Identification and characterization of mutations in the SARS-CoV-2 RNA-dependent RNA polymerase as a promising antiviral therapeutic target

The causative agent of COVID-19 is a novel betacoronavirus or severe acute respiratory syndrome coronavirus (SARS-CoV-2), which has emerged as a pandemic of global concern. Considering its rapid transmission, WHO has declared public health emergency on 11th March 2020 worldwide. SARS-CoV-2 is a genetically diverse positive sense RNA virus that typically exhibit high rates of mutation than DNA viruses. Higher rates of mutation bring higher genomic variability which may lead to viral evolution and enabling viruses to evade the pre-existing immunity of host and quickly acquire drug resistance properties. The objective of our study was to compare the SARS-CoV-2 RdRp sequences of Indian SARS-CoV-2 isolates with those of Wuhan type virus.

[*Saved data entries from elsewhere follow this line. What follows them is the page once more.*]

(** An id is good for one claim.  Whatever happens after a claim
    has taken it, a later claim of the id is answered as invalid and
    changes nothing. *)
Theorem accept_id_claimed_once es1 es2 id ok ok' :
  Z.of_nat (length es1 + length es2) < 2 ^ 64 - 1 ->
  fwdAcceptMap (accept_run es1) !! id <> None ->
  let s := fold_left accept_step es2 (fst (handleAcceptEvent (accept_run es1) id ok)) in
  handleAcceptEvent s id ok' = (s, false).
Proof.
  intros Hlen Hin. destruct (accept_run_inv es1) as [Hinv _]; [lia|].
  set (s1 := fst (handleAcceptEvent (accept_run es1) id ok)).
  assert (Hgone : id < nextFwdAcceptID s1 /\ fwdAcceptMap s1 !! id = None).
  { unfold s1, handleAcceptEvent, takeAcceptConn.
    destruct (fwdAcceptMap (accept_run es1) !! id) as [c|] eqn:E; [|done].
    apply Hinv in E as ?. destruct ok; simpl; (split; [lia|apply lookup_delete_eq]). }
  assert (Hinv1 : ids_below (S (length es1)) s1) by (apply (ids_below_step _ _ (Claim id ok)); [done|lia]).
  revert Hgone Hinv1. generalize s1. assert (Hl : Z.of_nat (S (length es1) + length es2) < 2 ^ 64) by lia.
  revert Hl. generalize (S (length es1)). clear.
  induction es2 as [|e es2 IH]; simpl; intros n Hl s [Hlt Hnone] Hinv.
  - unfold handleAcceptEvent, takeAcceptConn. by rewrite Hnone.
  - apply (IH (S n)); [lia| |]; [eapply id_gone_step|apply ids_below_step]; try done; lia.
Qed.

(** ** The properties at work *)

Lemma forwarding_disabled_witness :
  let c := parseSshdConfig (Some [bs "AllowTcpForwarding yes"; bs "DisableForwarding = YES"; bs "# end"]) (bs "alice") [] in
  dial_policy c (bs "tcp") <> Allowed /\ listen_policy c (bs "tcp") <> Allowed /\
  dialUdp_policy c (bs "tcp") <> Allowed /\ listenUdp_policy c (bs "tcp") <> Allowed.
Proof.
  apply (forwarding_disabled (bs "alice") [] [bs "AllowTcpForwarding yes"] (bs "DisableForwarding = YES") [bs "# end"] (bs "YES")).
  - reflexivity.
  - split_and!; [done|reflexivity|reflexivity].
  - reflexivity.
  - by repeat constructor.
Defined.

Lemma accepted_conns_conserved_witness :
  let es := [Accepted 7; Accepted 8; Claim 0 true; Reap 1; Done 7; Claim 1 true] in
  es ≫= event_conns ≡ₚ parked (accept_run es) ++ fa_active (accept_run es) ++ fa_closed (accept_run es).
Proof. apply (accepted_conns_conserved [Accepted 7; Accepted 8; Claim 0 true; Reap 1; Done 7; Claim 1 true]). simpl. lia. Defined.

Lemma accept_id_claimed_once_witness :
  let s := fold_left accept_step [Accepted 8; Reap 0] (fst (handleAcceptEvent (accept_run [Accepted 7]) 0 true)) in
  handleAcceptEvent s 0 true = (s, false).
Proof. apply (accept_id_claimed_once [Accepted 7] [Accepted 8; Reap 0]); [simpl; lia|by vm_compute]. Defined.
(* ===== verification/Xauth.v ===== *)
(** * Xauth: what the server tells [xauth] for a client ([session.go])

    The program for the X11 authority ([getXauthPath]), what it is sent for a
    granted request of [Start], and how long the server waits for it
    ([writeXauthData]). *)

From Stdlib Require Import ZArith Lia Ascii String.
From stdpp Require Import base list strings gmap.
From S2P Require Import Prelude GoStrings Decimal Config Forward Start.
Open Scope Z_scope.

(** ** The program *)

(** [exists_at] is [os.Stat]. *)
Definition getXauthPath (c : sshd_config) (exists_at : bytes -> bool) : bytes :=
  match getSshdConfig c (bs "XAuthLocation") with
  | [] => bs "xauth"
  | path => if exists_at path then path else bs "xauth"
  end.

(** ** Running it *)

(** The steps of [writeXauthData]; [xe_exit]: after how many milliseconds the
    program ends, and with an error or not. *)
Record xauth_env := XauthEnv { xe_pipe : bool; xe_start : bool; xe_write : bool; xe_exit : option (Z * bool) }.

Inductive xauth_result := XauthOk | XauthError.

Definition kXauthTimeout : Z := 1000.

(** The result, how long it took to get it, and whether a started program is never
    waited for. *)
Definition writeXauthData (e : xauth_env) : xauth_result * Z * bool :=
  if negb (xe_pipe e) then (XauthError, 0, false)
  else if negb (xe_start e) then (XauthError, 0, false)
  else if negb (xe_write e) then (XauthError, 0, true)
  else match xe_exit e with
       | Some (t, ok) => if t <? kXauthTimeout then (if ok then XauthOk else XauthError, t, false) else (XauthError, kXauthTimeout, false)
       | None => (XauthError, kXauthTimeout, false)
       end.

Lemma writeXauthData_bounded e : (forall t ok, xe_exit e = Some (t, ok) -> 0 <= t) -> 0 <= (writeXauthData e).1.2 <= kXauthTimeout.
Proof.
  intros Ht. unfold writeXauthData, kXauthTimeout. destruct (xe_pipe e), (xe_start e), (xe_write e); simpl; try lia.
  destruct (xe_exit e) as [[t ok]|]; [|simpl; lia]. specialize (Ht t ok eq_refl). destruct (Z.ltb_spec t 1000); simpl; lia.
Qed.

(** ** What it reads *)

(** [xauth] takes one command from each line. *)
Definition lines_of (s : bytes) : nat := length (filter (fun b => b = LF) s).

Lemma lines_of_app a b : lines_of (a ++ b) = (lines_of a + lines_of b)%nat.
Proof. unfold lines_of. by rewrite filter_app, length_app. Qed.

Lemma lines_of_none s : (LF ∉ s) <-> (lines_of s = 0%nat).
Proof.
  unfold lines_of. induction s as [|b s IH]; [split; [done|set_solver]|]. rewrite filter_cons, not_elem_of_cons, IH.
  destruct (decide (b = LF)) as [->|Hne]; [split; [by intros [? _]|done]|]. split; [by intros [_ ?]|]. intros ?. by split; [congruence|].
Qed.

Lemma display_lines host number screen :
  0 <= number -> 0 <= screen -> lines_of (display_name host number screen) = lines_of host.
Proof.
  intros Hn Hs. unfold display_name. rewrite !lines_of_app.
  rewrite (proj1 (lines_of_none (decimal number))) by (by apply decimal_not_in).
  rewrite (proj1 (lines_of_none (decimal screen))) by (by apply decimal_not_in). simpl. lia.
Qed.

(** C38: the server tells [xauth] exactly the two commands it means to, to remove
    the old entry of the display and to add the new one, if and only if the
    client's protocol name and cookie contain no line feed; nothing checks that
    they do not. *)
Theorem xauth_two_commands_iff c fw listen hostname msg x g :
  st_X11 msg = Some x -> handleX11Request c fw listen hostname msg = Some g ->
  0 <= x_ScreenNumber x -> LF ∉ default [] hostname ->
  (lines_of (xg_xauth g) = 2%nat) <-> (LF ∉ x_AuthProtocol x) /\ (LF ∉ x_AuthCookie x).
Proof.
  intros Hx Hg Hs Hh. pose proof (x11_granted _ _ _ _ _ _ Hg) as (_ & _ & _ & Hport & _). cbv zeta in Hport.
  pose proof (displayOffset_range c) as Ho. unfold handleX11Request in Hg. rewrite Hx in Hg. cbv zeta in Hg.
  destruct fw; [|done]. cbn [negb] in Hg. do 2 (case_match; [done|]).
  destruct (listenTcpOnFreePort _ _ _ _) as [[hosts port]|]; [|done]. apply (inj Some) in Hg. subst g. cbn [xg_port xg_xauth] in *.
  set (local := negb (EqualFold (getSshdConfig c (bs "X11UseLocalhost")) "no")).
  assert (Hd : lines_of (if local then display_name (bs "unix") (port - 6000) (x_ScreenNumber x)
                         else display_name (getHostnameForX11 local hostname) (port - 6000) (x_ScreenNumber x)) = 0%nat).
  { destruct local; rewrite display_lines by lia; [done|]. unfold getHostnameForX11. destruct hostname as [h|]; [|done]. by apply lines_of_none. }
  rewrite !lines_of_app, Hd. rewrite !lines_of_none. change (lines_of (bs "remove ")) with 0%nat. change (lines_of (bs "add ")) with 0%nat.
  change (lines_of (bs " ")) with 0%nat. change (lines_of [LF]) with 1%nat. lia.
Qed.

(** ** Example: a cookie with a command of its own *)

Definition sly_message : startMessage := StartMessage true [] [] [] (Some (X11Request (bs "MIT") (bs "c0" ++ LF :: bs "source /etc/passwd") 0)) false [].

Lemma xauth_two_commands_iff_witness :
  exists g, handleX11Request x11_config true (fun _ _ _ => true) None sly_message = Some g /\ lines_of (xg_xauth g) = 3%nat /\
    lines_of (xg_xauth g) <> 2%nat.
Proof.
  eexists. split; [reflexivity|]. split; [reflexivity|]. intros H.
  eapply (xauth_two_commands_iff x11_config true (fun _ _ _ => true) None sly_message _ _ eq_refl eq_refl) in H as [_ Hc].
  - apply Hc. apply (bool_decide_unpack _). vm_compute. exact I.
  - vm_compute. discriminate.
  - apply not_elem_of_nil.
Defined.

A total of 384 point mutations were detected from 488 sequence of the RdRp protein of Indian SARS-CoV-2 genome, out of which seven were used for subsequent study. Furthermore, prediction of secondary structure, protein modeling and its dynamics were performed which revealed that seven mutations (R118C, T148I, Y149C, E802A, Q822H, V880I and D893Y) significantly altered the stability and flexibility of RdRp protein. Present study was therefore, undertaken to analyze the variations occurring in RdRp due to multiple mutations leading to the alterations in the structure and function of RNA-dependent RNA polymerase which is essential for the replication /transcription of this virus and hence can be utilized as a promising therapeutic target to curb SARS-CoV-2 infections. SUPPLEMENTARY INFORMATION: The online version contains supplementary material available at 10.1007/s00203-021-02527-9.